> [Problem description]: Reproduce exactly the opening lines of the listing, stopping after the line that contains "([isspace], [rstrip], [split], ...)" and including it.
Content starts
(** * zim.formats: parse trees, the normalising tree builder and the dumper

    A shallow embedding of [zim/formats/__init__.py].

    - Python byte strings are [string]; the string methods the module uses
      ([isspace], [rstrip], [split], ...) are written out in [PyStr].
    - Exceptions are values of [exn]; code that may raise returns [res].
    - [xml.etree] elements are mutable objects that the builder reaches
      through several names at once ([_stack], [_last], the parent's child
      list), so they live in a [store] and are named by [ref]erences.
    - The tree operations of [ParseTree] that walk a finished tree
      ([pop_heading], [cleanup_headings], [visit]) are given over the tree as
      a value, [etree]; [reify] reads such a value off the store.
    - [visit] hands the visitor the attribute dicts of the tree themselves;
      [ByRef] gives it over elements that hold the address of their dict in
      a heap, so that what a visitor writes shows in the tree. *)

From Stdlib Require Import ZArith String Ascii List Lia Bool.
From Stdlib Require Import DecimalString DecimalZ DecimalPos.
From stdpp Require Import base option list gmap strings.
Content ends
> [Your response]:
(** * zim.formats: parse trees, the normalising tree builder and the dumper

    A shallow embedding of [zim/formats/__init__.py].

    - Python byte strings are [string]; the string methods the module uses
      ([isspace], [rstrip], [split], ...) are written out in [PyStr].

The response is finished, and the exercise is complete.